(** One entry is filled and counted. *)
Definition add_action (st : cfg_store) (action : string) : outcome cfg_store :=
  let! config := array_get (fileA2BConfig st) (num_actions st) in
  let! (config, st) := parseAction st action config in
  let! cfgs := array_set (fileA2BConfig st) (num_actions st) config in
  Done {| fileA2BConfig := cfgs; num_actions := num_actions st + 1;
          config_buffer := config_buffer st; write_offset := write_offset st |}.

(** A last action without a newline takes the difference with a null pointer.
    [kmalloc_ok]: the scratch buffer was allocated; nothing checks it before
    the action is copied there. *)
Fixpoint parse_loop (kmalloc_ok : bool) (fuel : nat) (st : cfg_store) (actionStart : option string)
  : outcome cfg_store :=
  match actionStart with
  | None => Done st
  | Some text =>
      if num_actions st <? MAX_ACTIONS then
        match fuel with
        | O => Blocked
        | S fuel =>
            match until_nl text with
            | None => Undef
            | Some (action, actionEnd) =>
                if SCRATCH <=? Z.of_nat (String.length action) then Done st
                else if negb kmalloc_ok then Undef
                else
                  let! st := add_action st action in
                  parse_loop kmalloc_ok fuel st (strstr actionEnd "<action")
            end
        end
      else Done st
  end.

Definition parseXML (kmalloc_ok : bool) (st : cfg_store) (xml : string) : outcome cfg_store :=
  parse_loop kmalloc_ok (Z.to_nat MAX_ACTIONS) st (strstr xml "<action").

(** What the file system does for [a2b_pal_File_Read]: whether the file opens,
    its size, whether the buffer is allocated, and the bytes read or an error. *)
Record file_env := {
  fe_open : bool;
  fe_size : Z;
  fe_kmalloc : bool;
  fe_read : option string
}.

(** The text in a buffer ends at its first NUL. *)
Fixpoint c_text (s : string) : string :=
  match s with
  | EmptyString => EmptyString
  | String c r => if (c =? "000")%char then EmptyString else String c (c_text r)
  end.

Definition a2b_pal_File_Read (fe : file_env) : option string :=
  if negb (fe_open fe) then None
  else if fe_size fe =? 0 then None
  else if negb (fe_kmalloc fe) then None
  else option_map c_text (fe_read fe).

(** ** The commands of a table *)

(** What the entries of the table stand for.  The attributes of a write or a
    read are the address of the device, the width and value of the register
    address. *)
Inductive command :=
| CWrite (dev width addr : Z) (data : list Z)
| CRead (dev width addr count : Z)
| CDelay (data : list Z)
| CIgnored.

(** [n] bytes behind a data pointer. *)
Definition data_bytes (buf : list Z) (p : data_ptr) (n : Z) : outcome (list Z) :=
  match p with
  | DNull => if n =? 0 then Done [] else Undef
  | DBuffer off => mem_read buf off n
  | DTable bytes => mem_read bytes 0 n
  end.

Definition command_of (buf : list Z) (c : ADI_A2B_DISCOVERY_CONFIG) : outcome command :=
  match eOpCode c with
  | A2B24XX_WRITE =>
      let! data := data_bytes buf (paConfigData c) (nDataCount c) in
      Done (CWrite (nDeviceAddr c) (nAddrWidth c) (nAddr c) data)
  | A2B24XX_READ => Done (CRead (nDeviceAddr c) (nAddrWidth c) (nAddr c) (nDataCount c))
  | A2B24XX_DELAY => let! data := data_bytes buf (paConfigData c) (nDataCount c) in Done (CDelay data)
  | A2B24XX_INVALID => Done CIgnored
  end.

(** An entry that stands for a command.  A delay and an entry that is not
    carried out name no register, or the one whose accesses are dropped. *)
Definition entry (buf : list Z) (c : ADI_A2B_DISCOVERY_CONFIG) (cmd : command) : Prop :=
  command_of buf c = Done cmd
  /\ match cmd with
     | CDelay _ | CIgnored => nAddr c = 0 \/ nAddr c = A2B_REG_BECCTL
     | _ => True
     end.

(** The table holds the commands [cs]. *)
Definition table_holds (buf : list Z) (cfgs : list ADI_A2B_DISCOVERY_CONFIG) (cs : list command) : Prop :=
  Forall2 (entry buf) cfgs cs.

(** ** The text of a command list *)

(** Each part of the text is given with the text that follows it.  First the
    attributes of a write or a read. *)
Definition attributes (width len addr dev : Z) (rest : string) : string :=
  " SpiCmd=" ++ Q ++ "0" ++ Q ++ " SpiCmdWidth=" ++ Q ++ "0" ++ Q
  ++ " addr_width=" ++ Q ++ print_int width ++ Q ++ " data_width=" ++ Q ++ "1" ++ Q
  ++ " len=" ++ Q ++ print_int len ++ Q ++ " addr=" ++ Q ++ print_int addr ++ Q
  ++ " i2caddr=" ++ Q ++ print_int dev ++ Q ++ " AddrIncr=" ++ Q ++ "0" ++ Q
  ++ " Protocol=" ++ Q ++ "I2C" ++ Q ++ rest.

(** The data in hexadecimal, separated by spaces. *)
Fixpoint hex_data (data : list Z) (rest : string) : string :=
  match data with
  | [] => rest
  | [b] => hex2 b ++ rest
  | b :: data => hex2 b ++ " " ++ hex_data data rest
  end.

Definition open_tag (c : command) (rest : string) : string :=
  match c with
  | CWrite dev width addr data =>
      "<action instr=" ++ Q ++ "writeXbytes" ++ Q
      ++ attributes width (width + zlen data) addr dev (" CellName=" ++ Q ++ "Node" ++ Q ++ rest)
  | CRead dev width addr count =>
      "<action instr=" ++ Q ++ "read" ++ Q ++ attributes width (width + count) addr dev (" /" ++ rest)
  | CDelay data => "<action instr=" ++ Q ++ "delay" ++ Q ++ " CellName=" ++ Q ++ "Node" ++ Q ++ rest
  | CIgnored => "<action instr=" ++ Q ++ "none" ++ Q ++ " /" ++ rest
  end.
:::
▸ YOUR OBJECTIVE:
Where the listing above reaches the line that contains "Some text =>", start retyping, and finish with the line that contains "[] else Undef"; reproduce those lines exactly and no others.

▸ RESPONSE AREA:
  | Some text =>
      if num_actions st <? MAX_ACTIONS then
        match fuel with
        | O => Blocked
        | S fuel =>
            match until_nl text with
            | None => Undef
            | Some (action, actionEnd) =>
                if SCRATCH <=? Z.of_nat (String.length action) then Done st
                else if negb kmalloc_ok then Undef
                else
                  let! st := add_action st action in
                  parse_loop kmalloc_ok fuel st (strstr actionEnd "<action")
            end
        end
      else Done st
  end.

Definition parseXML (kmalloc_ok : bool) (st : cfg_store) (xml : string) : outcome cfg_store :=
  parse_loop kmalloc_ok (Z.to_nat MAX_ACTIONS) st (strstr xml "<action").

(** What the file system does for [a2b_pal_File_Read]: whether the file opens,
    its size, whether the buffer is allocated, and the bytes read or an error. *)
Record file_env := {
  fe_open : bool;
  fe_size : Z;
  fe_kmalloc : bool;
  fe_read : option string
}.

(** The text in a buffer ends at its first NUL. *)
Fixpoint c_text (s : string) : string :=
  match s with
  | EmptyString => EmptyString
  | String c r => if (c =? "000")%char then EmptyString else String c (c_text r)
  end.

Definition a2b_pal_File_Read (fe : file_env) : option string :=
  if negb (fe_open fe) then None
  else if fe_size fe =? 0 then None
  else if negb (fe_kmalloc fe) then None
  else option_map c_text (fe_read fe).

(** ** The commands of a table *)

(** What the entries of the table stand for.  The attributes of a write or a
    read are the address of the device, the width and value of the register
    address. *)
Inductive command :=
| CWrite (dev width addr : Z) (data : list Z)
| CRead (dev width addr count : Z)
| CDelay (data : list Z)
| CIgnored.

(** [n] bytes behind a data pointer. *)
Definition data_bytes (buf : list Z) (p : data_ptr) (n : Z) : outcome (list Z) :=
  match p with
  | DNull => if n =? 0 then Done [] else Undef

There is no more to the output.